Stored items
(** * adguardhome-exporter: a shallow embedding of [main.go]

    The exporter polls [http://{endpoint}/control/stats], decodes the JSON
    body into a [Response], and sends one Prometheus sample per field on the
    collector's channel.  This file embeds the program's data and functions
    (same names as in the Go source) and proves what each scrape emits and
    how the start-up configuration is resolved.

    Conventions.
    - A Go [string] or [[]byte] is a [string] (a list of 8-bit [ascii]).
    - A Go [int] is a [Z]; the decoder only stores values of the 64-bit
      range (the width of [int] on 64-bit targets).
    - A Go [float64] is a [spec_float] of the binary64 format.
    - A Go [map[string]T] is a [gmap string T]; ranging over it visits
      [map_to_list] (Go leaves the order unspecified).
    - A Go [error] is its message; [nil] is [None]. *)

From Stdlib Require Import ZArith NArith Ascii String List Lia Bool SpecFloat.
From stdpp Require Import base option list gmap strings fin_maps.

Local Open Scope string_scope.
Local Open Scope list_scope.
Local Open Scope Z_scope.

(** ** float64 *)

Module Float64.

Definition prec : Z := 53.
Definition emax : Z := 1024.

Definition float64 : Type := spec_float.

Definition zero : float64 := S754_zero false.
(** C6. For an eligible address, once the three fetches have answered and
    the key has signed, [SendTokens] submits one transaction: its nonce is
    the pending nonce of the faucet account, its gas price the suggested
    one, its gas limit the estimate for the transfer from the faucet address
    to the recipient with the configured amount as value, its value that
    amount; the signature is over these fields together with the chain
    identity, which [V] encodes as well (EIP-155).  If [SendTokens] returns
    a transaction, it is this one. *)
Theorem SendTokens_transaction (lib : crypto.Lib) (w : World)
    (toAddress : string) (m : Machine) (nonce gasPrice gas : Z)
    (sig : crypto.Signature) :
  hex_address_syntax toAddress ->
  eligible w m toAddress ->
  PendingNonceAt w (client (fc m)) context.Background (fromAddress (fc m))
  = inl nonce ->
  SuggestGasPrice w (client (fc m)) context.Background = inl gasPrice ->
  EstimateGas w (client (fc m)) context.Background
    {| ethclient.From := fromAddress (fc m);
       ethclient.To := Some (common.HexToAddress toAddress);
       ethclient.Gas := 0; ethclient.GasPrice := None;
       ethclient.Value := Some (amount (fc m)); ethclient.Data := [] |}
  = inl gas ->
  crypto.Sign lib
    (crypto.rlpHash lib
       [crypto.IUint nonce; crypto.IBig gasPrice; crypto.IUint gas;
        crypto.IAddr (Some (common.HexToAddress toAddress));
        crypto.IBig (amount (fc m)); crypto.IBytes [];
        crypto.IBig (chainID (fc m)); crypto.IUint 0; crypto.IUint 0])
    (privateKey (fc m))
  = inl sig ->
  let stx :=
    {| types.Nonce := nonce; types.GasPrice := gasPrice; types.Gas := gas;
       types.To := Some (common.HexToAddress toAddress);
       types.Value := amount (fc m); types.Data := [];
       types.V := if chainID (fc m) =? 0 then crypto.sig_v sig + 27
                  else crypto.sig_v sig + 35 + chainID (fc m) * 2;
       types.R := crypto.sig_r sig; types.S := crypto.sig_s sig |} in
  (exists rest : list Event,
     trace_of (run (SendTokens lib w toAddress) m)
     = [TableRead toAddress;
        CallPendingNonceAt (client (fc m)) context.Background (fromAddress (fc m));
        CallSuggestGasPrice (client (fc m)) context.Background;
        CallEstimateGas (client (fc m)) context.Background
          {| ethclient.From := fromAddress (fc m);
             ethclient.To := Some (common.HexToAddress toAddress);
             ethclient.Gas := 0; ethclient.GasPrice := None;
             ethclient.Value := Some (amount (fc m)); ethclient.Data := [] |};
        CallSendTransaction (client (fc m)) context.Background stx] ++ rest)
  /\ (SendTransaction w (client (fc m)) context.Background stx = None ->
      result_of (run (SendTokens lib w toAddress) m) = inl stx)
  /\ (forall tx, result_of (run (SendTokens lib w toAddress) m) = inl tx ->
      tx = stx).
Proof.
  intros Hvalid Helig Hnonce Hprice Hgas Hsig stx.
  apply IsHexAddress_spec in Hvalid.
  apply SignTx_ok
    with (tx := types.NewTransaction nonce (common.HexToAddress toAddress)
                  (amount (fc m)) gas gasPrice [])
         (s := types.NewEIP155Signer (chainID (fc m))) in Hsig.
  change (types.WithSignature _ _ sig) with stx in Hsig.
  unfold eligible in Helig. unfold_run.
  rewrite Hvalid. cbv beta iota delta [negb].
  destruct (usedAddresses (fc m) !! toAddress) as [lastUsed|]; cbv beta iota.
  - apply Z.ltb_ge in Helig. rewrite Helig. cbv beta iota.
    rewrite Hnonce, Hprice, Hgas, Hsig. cbn [app].
    destruct (SendTransaction w (client (fc m)) context.Background stx);
      cbn [app]; (split; [eexists; reflexivity|]); split; congruence.
  - rewrite Hnonce, Hprice, Hgas, Hsig. cbn [app].
    destruct (SendTransaction w (client (fc m)) context.Background stx);
      cbn [app]; (split; [eexists; reflexivity|]); split; congruence.
Qed.
(** A complete run: wallet installed, address present, the session layer
    renders its message as ["T"], the wallet signs with ["0xsig"]. *)
Lemma initializeTCWSession_binds_session_witness :
  let w := sample_world (Ok (SuccessPayload "0xsig")) in
  exists session h',
    performTCWWorldAuth sample_tcw w [] = (Ok session, h')
    /\ session_address session = sample_address
    /\ session_signature session = "0xsig"
    /\ session_message session = "T"
    /\ exists input,
         In (EvWalletAuth input) h'
         /\ wa_statement input = session_message session.
Proof.
  cbv zeta.
  destruct (performTCWWorldAuth sample_tcw (sample_world (Ok (SuccessPayload "0xsig"))) [])
    as [[session | e] h'] eqn:Hrun; [| discriminate Hrun].
  exists session, h'.
  destruct (proj2 initializeTCWSession_binds_session _ _ _ _ _ Hrun)
    as (generate & hg & a & config & m & hw & input
        & Htcw & Hgen & _ & _ & _ & Hin & _ & _ & Hsame).
  injection Htcw as <-. injection Hgen as <-.
  vm_compute in Hrun. injection Hrun as <- <-.
  repeat (split; [reflexivity |]).
  exists input. split; [exact Hin |].
  apply Hsame. intros h1 h2. reflexivity.
Defined.

(** ** Classified errors through the orchestrator *)

(** The orchestrator throws what [surfaced_by_flow] makes of the error
    that stopped the run, which is that error itself when it is a
    [TCWAuthError]: whatever [performTCWWorldAuth] throws is classified. *)
Lemma surfaced_by_flow_classified (e : JsError) :
  instanceof_TCWAuthError e = true -> surfaced_by_flow e = e.
Proof. apply surfaced_classified. Qed.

◆ **Required work**
In these entries, some lines may contain the string "input". Give the number of such lines and nothing more.

◆ **Result**
5